TASK PROMPT:
In the material below, find the line containing "unfold root_level, index_level, leaf_level." and the line containing "rewrite (Hrd (13, []))", then reproduce exactly both of them and every line between, and nothing else.

-- Opening Marker --

(** ** Reading *)

Lemma gpb_read g s a n idx k : rep g s a -> tree_ok g a n -> 0 <= k ->
  get_physical_block idx n k false s = ((bmap a n k, n), s).
Proof.
  intros Hr Ht Hk. unfold bmap. destruct (k <? MAX_BLOCKS) eqn:E0; unfold MAX_BLOCKS in E0.
  2:{ unfold get_physical_block, INODE_DIRECT, PTRS_PER_BLOCK, double_limit, triple_limit, PTRS_PER_BLOCK.
      repeat rewrite (proj2 (Z.ltb_ge _ _)) by lia. done. }
  assert (Hl : leaf (path_of k)) by (apply path_leaf; unfold MAX_BLOCKS; lia).
  assert (Hrd : forall q, inner q -> lba a n q <> 0 -> block_read (lba a n q) s = (a_data a (lba a n q), s)).
  { intros q Hq Hne. apply (rep_block_read _ _ _ _ Hr). by apply (to_range _ _ _ Ht); [apply inner_valid|]. }
  unfold get_physical_block, INODE_DIRECT, PTRS_PER_BLOCK, double_limit, triple_limit, PTRS_PER_BLOCK.
  unfold path_of in *. change (128 * 128) with 16384. change (16384 * 128) with 2097152.
  unfold root_level, index_level, leaf_level.
  destruct (k <? 12) eqn:E1.
  { rewrite andb_false_r. unfold lba, root_ptr. cbn [fst snd]. by rewrite E1. }
  destruct (k - 12 <? 128) eqn:E2; [|destruct (k - 12 - 128 <? 16384) eqn:E3;
    [|rewrite (proj2 (Z.ltb_lt _ 2097152)) by lia]]; munfold; rewrite !andb_false_r; cbn [fst snd].
  - rewrite lba_one. change (single_indirect n) with (lba a n (12, [])).
    destruct (lba a n (12, []) =? 0) eqn:Ez; [done|].
    rewrite (Hrd (12, [])) by (lia || (apply inner_root; lia)). by rewrite andb_false_r.
  - destruct (valid_parent 13 [_] _ (leaf_valid _ Hl)) as [Hp _].
    rewrite lba_two, lba_one. change (double_indirect n) with (lba a n (13, [])).
    destruct (lba a n (13, []) =? 0) eqn:Ez; [done|].
    rewrite (Hrd (13, [])) by (lia || (apply inner_root; lia)). rewrite andb_false_r.
    pose proof (Hrd _ Hp) as R. rewrite lba_one, Ez in R.
    destruct (ptr_get _ _ =? 0) eqn:Ez2; [done|]. rewrite R by lia. by rewrite andb_false_r.
  - destruct (valid_parent 14 [_; _] _ (leaf_valid _ Hl)) as [Hp2 _].
    destruct (valid_parent 14 [_] _ (inner_valid _ Hp2)) as [Hp1 _].
    pose proof (Hrd _ Hp2) as R3. pose proof (Hrd _ Hp1) as R2. cbn [app] in R3.
    rewrite lba_three. rewrite lba_two in *. rewrite lba_one in *. change (triple_indirect n) with (lba a n (14, [])).
    destruct (lba a n (14, []) =? 0) eqn:Ez; [done|].
    rewrite (Hrd (14, [])) by (lia || (apply inner_root; lia)). rewrite andb_false_r.
    destruct (ptr_get (a_data a (lba a n (14, []))) _ =? 0) eqn:Ez2; [done|]. rewrite R2 by lia. rewrite andb_false_r.
    destruct (ptr_get (a_data a (ptr_get _ _)) ((k - 12 - 128 - 16384) mod 16384 / 128) =? 0) eqn:Ez3; [done|]. rewrite R3 by lia. by rewrite andb_false_r.
Qed.

Lemma block_of_sector g s a n k : rep g s a -> tree_ok g a n -> 0 <= k -> is_sector (block_of a n k).
Proof.
  intros Hr Ht Hk. unfold block_of. destruct (bmap a n k =? 0) eqn:E; [apply zero_sector_ok|].
  apply (rep_data_sector _ _ _ _ Hr). unfold bmap in *. destruct (k <? MAX_BLOCKS) eqn:E1; [|done].
  apply (to_range _ _ _ Ht); [apply leaf_valid, path_leaf; lia|lia].
Qed.

(** Bytes copied after [j] rounds of a loop over [len] bytes from [off]. *)
Definition done_after (off len j : Z) : Z := Z.min len (Z.max 0 (j * 512 - off mod 512)).
Lemma done_after_step off len j : 0 <= off -> 0 <= j -> done_after off len j < len ->
  done_after off len (j + 1) = done_after off len j + Z.min (512 - (off + done_after off len j) mod 512) (len - done_after off len j).
Proof. unfold done_after. intros. zdm. Qed.
Lemma done_after_end off len : 0 <= len -> done_after off len (0 + Z.of_nat (sector_rounds len)) = len.
Proof. unfold done_after, sector_rounds, SECTOR_SIZE. intros. zdm. Qed.

Lemma read_chunk g s a n o m : rep g s a -> tree_ok g a n -> 0 <= o -> 0 <= m -> o mod 512 + m <= 512 ->
  slice (block_of a n (o / 512)) (o mod 512) m = tab (content a n) o m.
Proof.
  intros Hr Ht Ho Hm Hle. destruct (block_of_sector _ _ _ n (o / 512) Hr Ht ltac:(zdm)) as [Hl _].
  unfold SECTOR_SIZE in Hl.
  assert (Hz : zlen (slice (block_of a n (o / 512)) (o mod 512) m) = m) by (apply zlen_slice; zdm).
  rewrite <- Hz at 2. apply tab_eq. rewrite Hz. intros i Hi. rewrite aget_slice by zdm.
  unfold content. f_equal; [f_equal|]; zdm.
Qed.

(** [fs_read] yields the bytes of the file up to its size, and touches nothing. *)
Lemma fs_read_run g s a n idx off sz : rep g s a -> tree_ok g a n -> inode_wf n ->
  0 <= off -> 0 <= sz -> off + sz < 2 ^ 32 ->
  fs_read idx n off sz s = (tab (content a n) off (Z.min sz (size n - off)), s).
Proof.
  intros Hr Ht Hn Hoff Hsz Hw. destruct (wf_size _ Hn) as [Hs0 Hs1]. unfold fs_read.
  destruct (size n <=? off) eqn:E; [by rewrite tab_nil by lia|]. rewrite u32_small by lia.
  assert (Hlen : (if size n <? off + sz then size n - off else sz) = Z.min sz (size n - off)).
  { destruct (size n <? off + sz) eqn:E2; lia. }
  rewrite Hlen. set (len := Z.min sz (size n - off)). assert (Hlen0 : 0 <= len /\ off + len < 2 ^ 32) by lia.
  clearbody len. clear E Hlen.
  assert (HQ : (fun r s' => s' = s /\ match r with inl o | inr o => o = tab (content a n) off len end)
    (aloop (sector_rounds len) 0 [] (fs_read_step idx n off len) s).1
    (aloop (sector_rounds len) 0 [] (fs_read_step idx n off len) s).2).
  { apply (aloop_inv (fun j o s' => s' = s /\ 0 <= j /\ o = tab (content a n) off (done_after off len j))).
    - split_and!; [done|done|]. rewrite tab_nil; [done|]. unfold done_after. zdm.
    - intros j o s' Hj (-> & Hj0 & ->). pose proof (done_after_step off len j) as Hst.
      set (w := done_after off len j) in *. assert (Hw0 : 0 <= w <= len) by (subst w; unfold done_after; lia).
      unfold fs_read_step. rewrite zlen_tab by lia. destruct (w <? len) eqn:E.
      + rewrite u32_small by lia. unfold SECTOR_SIZE. set (o := off + w) in *.
        rewrite (bind_run _ _ _ _ _ (gpb_read _ _ _ _ idx (o / 512) Hr Ht ltac:(zdm))).
        assert (Hb : (if bmap a n (o / 512) =? 0 then mret zero_sector else block_read (bmap a n (o / 512))) s
                     = (block_of a n (o / 512), s)).
        { unfold block_of. destruct (bmap a n (o / 512) =? 0) eqn:Eb; [done|].
          apply (rep_block_read _ _ _ _ Hr). unfold bmap in *. destruct (o / 512 <? MAX_BLOCKS) eqn:Em; [|done].
          apply (to_range _ _ _ Ht); [apply leaf_valid, path_leaf; zdm|lia]. }
        rewrite (bind_run _ _ _ _ _ Hb). munfold.
        set (c := Z.min _ _) in *. assert (Hc : 0 <= c /\ o mod 512 + c <= 512) by (subst c; zdm).
        rewrite (read_chunk g s) by (done || lia). split_and!; [done|lia|].
        rewrite <- tab_app by lia. f_equal. lia.
      + split; [done|]. f_equal. lia.
    - intros o s' (-> & _ & ->). rewrite done_after_end by lia. done. }
  cbn beta in HQ. unfold mbind, st_bind. destruct (aloop _ _ _ _ s) as [[o|o] s'] eqn:E;
    cbn [fst snd] in HQ; destruct HQ as [-> ->]; done.
Qed.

-- Closing Marker --

RESULT BELOW:
  unfold root_level, index_level, leaf_level.
  destruct (k <? 12) eqn:E1.
  { rewrite andb_false_r. unfold lba, root_ptr. cbn [fst snd]. by rewrite E1. }
  destruct (k - 12 <? 128) eqn:E2; [|destruct (k - 12 - 128 <? 16384) eqn:E3;
    [|rewrite (proj2 (Z.ltb_lt _ 2097152)) by lia]]; munfold; rewrite !andb_false_r; cbn [fst snd].
  - rewrite lba_one. change (single_indirect n) with (lba a n (12, [])).
    destruct (lba a n (12, []) =? 0) eqn:Ez; [done|].
    rewrite (Hrd (12, [])) by (lia || (apply inner_root; lia)). by rewrite andb_false_r.
  - destruct (valid_parent 13 [_] _ (leaf_valid _ Hl)) as [Hp _].
    rewrite lba_two, lba_one. change (double_indirect n) with (lba a n (13, [])).
    destruct (lba a n (13, []) =? 0) eqn:Ez; [done|].
    rewrite (Hrd (13, [])) by (lia || (apply inner_root; lia)). rewrite andb_false_r.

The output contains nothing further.